The complement cascade, a set of surveillance proteins circulating in the blood, is another part of the immunological armoury. These proteins act by attracting phagocytes, specialized cells that engulf and destroy bacteria or other interlopers. Rosen and his colleagues made a lasting impact on many aspects of this system — by the discovery, for example, of an inhibitor that lies at the root of hereditary malfunctions of one of the proteins (C1). Perhaps the most spectacular coup concerned another complement constituent, C3, a deficiency of which Rosen was able to link to a previously unfathomed disease in children. This proved the key to several other hereditary conditions, and further studies by Rosen and his associates eventually uncovered the chemical route by which C3 provokes phagocytosis.

Rosen's last great contribution centred on an anomalous molecule found on the surface of T cells in patients suffering from a severe malady called Wiskott–Aldrich syndrome. Its chemical nature led Rosen to divine that the anomaly might engender a disturbance in the cell's internal network of filaments governing shape and movement. So indeed it proved, and the discovery initiated a new departure in cell biology.

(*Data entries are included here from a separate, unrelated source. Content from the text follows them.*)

(** * wishbone: the sphincter door daemon (main.go)

    A shallow embedding of [main.go]: the RFID token framer
    ([getRFIDToken]), the token check ([isValid] and the reader loop of
    [main]), the door status monitor ([updateSphincterStatus]), the
    command executor ([setupSphincterCmdChannel]) and the HTTP handler
    registered on [/sphincter], followed by the properties of the
    specification that were checked against them.

    Conventions.  A Go [string] is a [string] (a sequence of 8-bit
    characters), a [[]byte] a [list ascii]; [time.Time] and
    [time.Duration] are integers counting nanoseconds; a GPIO pin is its
    BCM number.  What the program asks of its environment (the serial
    port, the clock, the sensor lines, the HTTP server) is an explicit
    argument of the definitions. *)

From Stdlib Require Import ZArith List Ascii String Bool Lia.
From stdpp Require Import base strings gmap list pretty.
Import ListNotations.

Open Scope string_scope.
Open Scope list_scope.
Open Scope Z_scope.

(* ================================================================== *)
(** * Go library functions used by the program *)
(* ================================================================== *)

Module GoStrings.

(** [strings.HasPrefix]. *)
Fixpoint HasPrefix (s prefix : string) : bool :=
  match prefix with
  | EmptyString => true
  | String c prefix' =>
      match s with
      | EmptyString => false
      | String d s' => Ascii.eqb c d && HasPrefix s' prefix'
      end
  end.

(** [s[n:]], clipped at the end of [s]. *)
Fixpoint drop (n : nat) (s : string) : string :=
  match n, s with
  | O, _ => s
  | S _, EmptyString => EmptyString
  | S n', String _ s' => drop n' s'
  end.

(** The scan of [strings.Replace(s, old, new, -1)] for a non-empty
    [old]: left to right, every non-overlapping occurrence of [old]
    becomes [new].  [fuel] bounds the number of scan steps. *)
Fixpoint replace_scan (fuel : nat) (s old new : string) : string :=
  match fuel with
  | O => s
  | S fuel' =>
      match s with
      | EmptyString => EmptyString
      | String c s' =>
          if HasPrefix s old
          then new +:+ replace_scan fuel' (drop (String.length old) s) old new
          else String c (replace_scan fuel' s' old new)
      end
  end.

(** With an empty [old], Go inserts [new] in front of every character
    and at the end (characters being bytes here). *)
Fixpoint insert_around (s new : string) : string :=
  match s with
  | EmptyString => new
  | String c s' => new +:+ String c (insert_around s' new)
  end.

(** [strings.ReplaceAll(s, old, new)], which Go defines as
    [strings.Replace(s, old, new, -1)]. *)
Definition ReplaceAll (s old new : string) : string :=
  match old with
  | EmptyString => insert_around s new
  | String _ _ => replace_scan (String.length s) s old new
  end.

(** Deleting every occurrence of one byte, the only use the program
    makes of [ReplaceAll]. *)
Fixpoint remove_byte (c : ascii) (s : string) : string :=
  match s with
  | EmptyString => EmptyString
  | String d s' =>
      if Ascii.eqb c d then remove_byte c s' else String d (remove_byte c s')
  end.

(** [c] occurs in [s]. *)
Fixpoint contains_byte (c : ascii) (s : string) : bool :=
  match s with
  | EmptyString => false
  | String d s' => Ascii.eqb c d || contains_byte c s'
  end.

End GoStrings.

(* ================================================================== *)
(** * Token Validator: [isValid] *)
(* ================================================================== *)

(** [// If token only contains 0 and/or F's, its not a valid token] *)
Definition isValid (token : string) : bool :=
  let token := GoStrings.ReplaceAll token "F" "" in
  let token := GoStrings.ReplaceAll token "0" "" in
  (0 <? String.length token)%nat.

(** A token made of the characters ['0'] and ['F'] only. *)
Fixpoint only_0F (token : string) : bool :=
  match token with
  | EmptyString => true
  | String c token' =>
      (Ascii.eqb c "0"%char || Ascii.eqb c "F"%char) && only_0F token'
  end.

(* ================================================================== *)
(** * The list of users: [parseUserList] *)
(* ================================================================== *)

Module UserList.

There was more, but what united all of Rosen's undertakings was an acute sense of purpose, for his concern throughout was to understand the genesis of diseases, and to devise methods of treatment. He promoted the now universal treatment of immune deficiency with intravenous IgG, and thereby saved many lives and much misery. He and his colleagues performed the first successful bone-marrow transplants for two of the most dire immune conditions. This was quintessential ‘translational research’, long before that dispiriting term was invented.

Credit: CBR INST.

Albert Szent-Györgyi viewed the practice of science as “seeing what everybody else has seen, and thinking what nobody else has thought”. This was Rosen's supreme gift, and his capacity to discern an interesting, important and, above all, soluble problem attracted a succession of talented and percipient colleagues, all eager to take up the challenges that he defined, and with all of whom he worked closely. Through everything, he treated, comforted and cheered his paediatric patients, for he had an especial rapport with the young, and he taught generations of students. His very appearance, that of an ample, genial teddy bear, radiated reassurance. His prodigious knowledge and sagacity made him a universal fount of information and good sense — the “primal Google”, in the words of one of his acolytes.

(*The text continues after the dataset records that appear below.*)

(** C6, at the failing input. On the line of the scenario,
    [minimal_json] stops at the brace of the empty payload with
    [Invalid JSON: expected key], and [process_message] answers with the
    text that carries this message, not with the ok ack the scenario and
    the test [valid_json_get_telemetry] expect; the text it gives to an
    accepted request is not the expected one either. main.cpp decodes the
    line and answers with the telemetry message itself; the expected text
    is what its ack writer gives for an ok ack of [get_telemetry]. *)
Theorem get_telemetry_scenario_gets_error_ack :
  forall (stod : string -> option float) (what_substr what_stod : string)
         (char_is_signed : bool) (to_string_double : float -> string)
         (get_timestamp_ms : list app.event -> Z),
  controller.process_message stod what_substr what_stod
    get_telemetry_line controller.initial_state
  = (error_ack_text "Error: Invalid JSON: expected key",
     controller.initial_state) /\
  error_ack_text "Error: Invalid JSON: expected key"
    <> get_telemetry_expected_ack /\
  ok_ack_text <> get_telemetry_expected_ack /\
  (exists msg,
      json.parse_message get_telemetry_line = Some msg /\
      app.process_command char_is_signed to_string_double stod
        get_timestamp_ms [] app.initial_state msg
      = ([app.Sent
            (json.create_telemetry_message char_is_signed to_string_double
               (app.get_telemetry (get_timestamp_ms []) app.initial_state))],
         app.initial_state)) /\
  app.ack_message char_is_signed "get_telemetry" "ok" None
  = get_telemetry_expected_ack ++ String newline EmptyString.
Proof.
  intros stod what_substr what_stod char_is_signed to_string_double
    get_timestamp_ms.
  split; [reflexivity|]. split; [discriminate|]. split; [discriminate|].
  split; [eexists; split; reflexivity | reflexivity].
Qed.

(** ** handle_client (main.cpp): a line that does not decode *)

Lemma find_char_append_here c (line rest : string) :
  find_char c line = None ->
  find_char c (line ++ String c rest) = Some (String c rest).
Proof.
  induction line as [|d line IH]; cbn [append find_char].
  - now rewrite Ascii.eqb_refl.
  - destruct (Ascii.eqb d c); [discriminate | exact IH].
Qed.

Fred Rosen had friends in all parts of the world. He could converse, write and lecture in any of a half-dozen or more languages. He was especially drawn to Russia and its literature, music and culture. He was instrumental in setting up a paediatric leukaemia unit in St Petersburg. On a typical occasion, he returned from South Africa, having interviewed and collected blood samples from a family with a new type of complement anomaly. They were Afrikaaner farmers, he recounted, and he had been surprised to find that they spoke no English at all. How then could he communicate with them? He looked mildly surprised at such an inane question: why, you could speak Dutch to them, of course.

Rosen, in short, was a formidable polymath. He read omnivorously and retained it all. He knew more about antique furniture and silver than the dealers whom he patronized. He shopped at Fauchon and Hermès, had his shirts made in Jermyn Street and took tea among the dowagers at Fortnum & Mason. His friends were astonished that this archetypal urbanite should have built a graceful house on the island of Anguilla in the Caribbean, and have found a warm affinity with the local community. It was there that he decided his remains should rest.